§ **TASK REQUIREMENTS**: Every entry must be output exactly as it is written.

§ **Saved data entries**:
::::::::::

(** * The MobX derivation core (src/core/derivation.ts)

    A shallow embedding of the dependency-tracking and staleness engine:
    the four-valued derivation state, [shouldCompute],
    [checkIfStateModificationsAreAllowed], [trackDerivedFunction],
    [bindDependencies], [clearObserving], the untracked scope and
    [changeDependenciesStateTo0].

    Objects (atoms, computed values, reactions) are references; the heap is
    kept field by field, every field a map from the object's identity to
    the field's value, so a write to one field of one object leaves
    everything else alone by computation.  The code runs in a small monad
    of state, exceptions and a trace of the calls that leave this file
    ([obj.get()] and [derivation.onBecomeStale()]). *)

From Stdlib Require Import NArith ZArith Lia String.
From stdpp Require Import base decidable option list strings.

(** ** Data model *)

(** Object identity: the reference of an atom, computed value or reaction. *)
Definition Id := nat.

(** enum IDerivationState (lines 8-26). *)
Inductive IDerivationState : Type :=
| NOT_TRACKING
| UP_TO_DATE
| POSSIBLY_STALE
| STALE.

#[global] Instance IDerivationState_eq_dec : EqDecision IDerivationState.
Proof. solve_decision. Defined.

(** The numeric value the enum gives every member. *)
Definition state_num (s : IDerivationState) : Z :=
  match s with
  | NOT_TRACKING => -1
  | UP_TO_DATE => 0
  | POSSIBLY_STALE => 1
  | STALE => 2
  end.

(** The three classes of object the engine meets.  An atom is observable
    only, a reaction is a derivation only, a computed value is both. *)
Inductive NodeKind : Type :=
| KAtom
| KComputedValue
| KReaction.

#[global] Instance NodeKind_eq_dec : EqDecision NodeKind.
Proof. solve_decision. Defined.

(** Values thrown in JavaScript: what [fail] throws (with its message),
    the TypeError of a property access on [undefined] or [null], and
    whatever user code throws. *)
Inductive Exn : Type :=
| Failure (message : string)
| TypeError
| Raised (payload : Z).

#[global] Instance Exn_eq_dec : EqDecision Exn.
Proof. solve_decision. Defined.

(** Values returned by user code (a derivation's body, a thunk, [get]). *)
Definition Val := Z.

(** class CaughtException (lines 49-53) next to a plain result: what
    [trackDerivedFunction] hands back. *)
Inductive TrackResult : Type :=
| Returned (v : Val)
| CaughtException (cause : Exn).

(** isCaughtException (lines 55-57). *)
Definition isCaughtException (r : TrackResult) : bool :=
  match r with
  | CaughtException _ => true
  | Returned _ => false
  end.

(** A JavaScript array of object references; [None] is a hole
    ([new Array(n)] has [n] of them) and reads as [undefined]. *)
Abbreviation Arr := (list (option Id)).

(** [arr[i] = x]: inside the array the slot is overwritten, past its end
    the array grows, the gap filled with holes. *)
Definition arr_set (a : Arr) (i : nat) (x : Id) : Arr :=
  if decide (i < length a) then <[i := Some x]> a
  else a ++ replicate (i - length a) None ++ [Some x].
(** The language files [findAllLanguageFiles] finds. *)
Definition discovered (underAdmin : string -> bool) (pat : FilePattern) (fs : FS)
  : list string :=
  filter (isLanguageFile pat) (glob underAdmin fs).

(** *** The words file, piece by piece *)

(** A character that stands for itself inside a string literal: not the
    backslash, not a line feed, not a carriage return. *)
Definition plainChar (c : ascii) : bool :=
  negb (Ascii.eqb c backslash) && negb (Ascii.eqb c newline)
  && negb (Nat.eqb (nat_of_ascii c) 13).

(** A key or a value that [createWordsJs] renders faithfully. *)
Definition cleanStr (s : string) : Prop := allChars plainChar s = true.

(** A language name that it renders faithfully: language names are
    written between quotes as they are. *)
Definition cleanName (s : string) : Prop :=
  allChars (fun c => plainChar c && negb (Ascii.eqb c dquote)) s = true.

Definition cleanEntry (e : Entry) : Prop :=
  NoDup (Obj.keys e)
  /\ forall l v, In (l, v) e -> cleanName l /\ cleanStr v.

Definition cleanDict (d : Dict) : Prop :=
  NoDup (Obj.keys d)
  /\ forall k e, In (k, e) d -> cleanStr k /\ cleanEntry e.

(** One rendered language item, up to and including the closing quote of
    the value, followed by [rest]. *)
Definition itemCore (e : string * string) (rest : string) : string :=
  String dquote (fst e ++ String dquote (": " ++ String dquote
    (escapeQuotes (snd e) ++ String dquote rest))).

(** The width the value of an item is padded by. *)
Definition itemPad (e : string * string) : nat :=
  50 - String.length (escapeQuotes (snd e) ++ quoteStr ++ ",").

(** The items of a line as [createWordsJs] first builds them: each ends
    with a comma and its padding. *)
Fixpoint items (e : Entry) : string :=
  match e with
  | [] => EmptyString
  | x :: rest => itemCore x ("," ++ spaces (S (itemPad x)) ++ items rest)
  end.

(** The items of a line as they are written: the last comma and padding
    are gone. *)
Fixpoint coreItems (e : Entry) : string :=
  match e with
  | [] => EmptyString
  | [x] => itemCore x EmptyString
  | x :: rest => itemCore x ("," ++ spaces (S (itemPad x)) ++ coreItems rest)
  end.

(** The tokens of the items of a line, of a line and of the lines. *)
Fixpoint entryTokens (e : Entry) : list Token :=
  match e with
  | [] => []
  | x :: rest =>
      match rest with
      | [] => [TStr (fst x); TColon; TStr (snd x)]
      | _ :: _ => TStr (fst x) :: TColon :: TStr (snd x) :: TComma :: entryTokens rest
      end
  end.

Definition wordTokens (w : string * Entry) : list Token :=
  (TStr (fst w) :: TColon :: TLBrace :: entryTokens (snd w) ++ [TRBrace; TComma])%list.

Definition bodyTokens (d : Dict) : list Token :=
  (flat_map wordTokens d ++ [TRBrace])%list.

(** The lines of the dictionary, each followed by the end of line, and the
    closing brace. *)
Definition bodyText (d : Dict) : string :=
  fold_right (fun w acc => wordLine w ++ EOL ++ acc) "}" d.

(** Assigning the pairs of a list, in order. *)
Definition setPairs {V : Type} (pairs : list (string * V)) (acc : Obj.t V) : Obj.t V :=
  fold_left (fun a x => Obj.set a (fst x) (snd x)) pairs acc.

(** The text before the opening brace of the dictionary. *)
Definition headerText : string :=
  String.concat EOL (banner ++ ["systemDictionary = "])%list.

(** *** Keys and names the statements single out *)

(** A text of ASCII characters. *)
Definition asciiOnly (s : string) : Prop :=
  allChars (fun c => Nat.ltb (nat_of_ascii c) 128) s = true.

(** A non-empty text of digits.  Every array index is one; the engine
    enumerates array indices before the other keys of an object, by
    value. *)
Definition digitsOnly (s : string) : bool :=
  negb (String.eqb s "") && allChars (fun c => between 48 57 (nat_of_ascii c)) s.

::::::::::

§ **TASK OUTPUT**:
(** * The MobX derivation core (src/core/derivation.ts)

    A shallow embedding of the dependency-tracking and staleness engine:
    the four-valued derivation state, [shouldCompute],
    [checkIfStateModificationsAreAllowed], [trackDerivedFunction],
    [bindDependencies], [clearObserving], the untracked scope and
    [changeDependenciesStateTo0].

    Objects (atoms, computed values, reactions) are references; the heap is
    kept field by field, every field a map from the object's identity to
    the field's value, so a write to one field of one object leaves
    everything else alone by computation.  The code runs in a small monad
    of state, exceptions and a trace of the calls that leave this file
    ([obj.get()] and [derivation.onBecomeStale()]). *)

From Stdlib Require Import NArith ZArith Lia String.
From stdpp Require Import base decidable option list strings.

(** ** Data model *)

(** Object identity: the reference of an atom, computed value or reaction. *)
Definition Id := nat.

(** enum IDerivationState (lines 8-26). *)
Inductive IDerivationState : Type :=
| NOT_TRACKING
| UP_TO_DATE
| POSSIBLY_STALE
| STALE.

#[global] Instance IDerivationState_eq_dec : EqDecision IDerivationState.
Proof. solve_decision. Defined.

(** The numeric value the enum gives every member. *)
Definition state_num (s : IDerivationState) : Z :=
  match s with
  | NOT_TRACKING => -1
  | UP_TO_DATE => 0
  | POSSIBLY_STALE => 1
  | STALE => 2
  end.

(** The three classes of object the engine meets.  An atom is observable
    only, a reaction is a derivation only, a computed value is both. *)
Inductive NodeKind : Type :=
| KAtom
| KComputedValue
| KReaction.

#[global] Instance NodeKind_eq_dec : EqDecision NodeKind.
Proof. solve_decision. Defined.

(** Values thrown in JavaScript: what [fail] throws (with its message),
    the TypeError of a property access on [undefined] or [null], and
    whatever user code throws. *)
Inductive Exn : Type :=
| Failure (message : string)
| TypeError
| Raised (payload : Z).

#[global] Instance Exn_eq_dec : EqDecision Exn.
Proof. solve_decision. Defined.

(** Values returned by user code (a derivation's body, a thunk, [get]). *)
Definition Val := Z.

(** class CaughtException (lines 49-53) next to a plain result: what
    [trackDerivedFunction] hands back. *)
Inductive TrackResult : Type :=
| Returned (v : Val)
| CaughtException (cause : Exn).

(** isCaughtException (lines 55-57). *)
Definition isCaughtException (r : TrackResult) : bool :=
  match r with
  | CaughtException _ => true
  | Returned _ => false
  end.

(** A JavaScript array of object references; [None] is a hole
    ([new Array(n)] has [n] of them) and reads as [undefined]. *)
Abbreviation Arr := (list (option Id)).

(** [arr[i] = x]: inside the array the slot is overwritten, past its end
    the array grows, the gap filled with holes. *)
Definition arr_set (a : Arr) (i : nat) (x : Id) : Arr :=
  if decide (i < length a) then <[i := Some x]> a
  else a ++ replicate (i - length a) None ++ [Some x].
(** The language files [findAllLanguageFiles] finds. *)
Definition discovered (underAdmin : string -> bool) (pat : FilePattern) (fs : FS)
  : list string :=
  filter (isLanguageFile pat) (glob underAdmin fs).

(** *** The words file, piece by piece *)

(** A character that stands for itself inside a string literal: not the
    backslash, not a line feed, not a carriage return. *)
Definition plainChar (c : ascii) : bool :=
  negb (Ascii.eqb c backslash) && negb (Ascii.eqb c newline)
  && negb (Nat.eqb (nat_of_ascii c) 13).

(** A key or a value that [createWordsJs] renders faithfully. *)
Definition cleanStr (s : string) : Prop := allChars plainChar s = true.

(** A language name that it renders faithfully: language names are
    written between quotes as they are. *)
Definition cleanName (s : string) : Prop :=
  allChars (fun c => plainChar c && negb (Ascii.eqb c dquote)) s = true.

Definition cleanEntry (e : Entry) : Prop :=
  NoDup (Obj.keys e)
  /\ forall l v, In (l, v) e -> cleanName l /\ cleanStr v.

Definition cleanDict (d : Dict) : Prop :=
  NoDup (Obj.keys d)
  /\ forall k e, In (k, e) d -> cleanStr k /\ cleanEntry e.

(** One rendered language item, up to and including the closing quote of
    the value, followed by [rest]. *)
Definition itemCore (e : string * string) (rest : string) : string :=
  String dquote (fst e ++ String dquote (": " ++ String dquote
    (escapeQuotes (snd e) ++ String dquote rest))).

(** The width the value of an item is padded by. *)
Definition itemPad (e : string * string) : nat :=
  50 - String.length (escapeQuotes (snd e) ++ quoteStr ++ ",").

(** The items of a line as [createWordsJs] first builds them: each ends
    with a comma and its padding. *)
Fixpoint items (e : Entry) : string :=
  match e with
  | [] => EmptyString
  | x :: rest => itemCore x ("," ++ spaces (S (itemPad x)) ++ items rest)
  end.

(** The items of a line as they are written: the last comma and padding
    are gone. *)
Fixpoint coreItems (e : Entry) : string :=
  match e with
  | [] => EmptyString
  | [x] => itemCore x EmptyString
  | x :: rest => itemCore x ("," ++ spaces (S (itemPad x)) ++ coreItems rest)
  end.

(** The tokens of the items of a line, of a line and of the lines. *)
Fixpoint entryTokens (e : Entry) : list Token :=
  match e with
  | [] => []
  | x :: rest =>
      match rest with
      | [] => [TStr (fst x); TColon; TStr (snd x)]
      | _ :: _ => TStr (fst x) :: TColon :: TStr (snd x) :: TComma :: entryTokens rest
      end
  end.

Definition wordTokens (w : string * Entry) : list Token :=
  (TStr (fst w) :: TColon :: TLBrace :: entryTokens (snd w) ++ [TRBrace; TComma])%list.

Definition bodyTokens (d : Dict) : list Token :=
  (flat_map wordTokens d ++ [TRBrace])%list.

(** The lines of the dictionary, each followed by the end of line, and the
    closing brace. *)
Definition bodyText (d : Dict) : string :=
  fold_right (fun w acc => wordLine w ++ EOL ++ acc) "}" d.

(** Assigning the pairs of a list, in order. *)
Definition setPairs {V : Type} (pairs : list (string * V)) (acc : Obj.t V) : Obj.t V :=
  fold_left (fun a x => Obj.set a (fst x) (snd x)) pairs acc.

(** The text before the opening brace of the dictionary. *)
Definition headerText : string :=
  String.concat EOL (banner ++ ["systemDictionary = "])%list.

(** *** Keys and names the statements single out *)

(** A text of ASCII characters. *)
Definition asciiOnly (s : string) : Prop :=
  allChars (fun c => Nat.ltb (nat_of_ascii c) 128) s = true.

(** A non-empty text of digits.  Every array index is one; the engine
    enumerates array indices before the other keys of an object, by
    value. *)
Definition digitsOnly (s : string) : bool :=
  negb (String.eqb s "") && allChars (fun c => between 48 57 (nat_of_ascii c)) s.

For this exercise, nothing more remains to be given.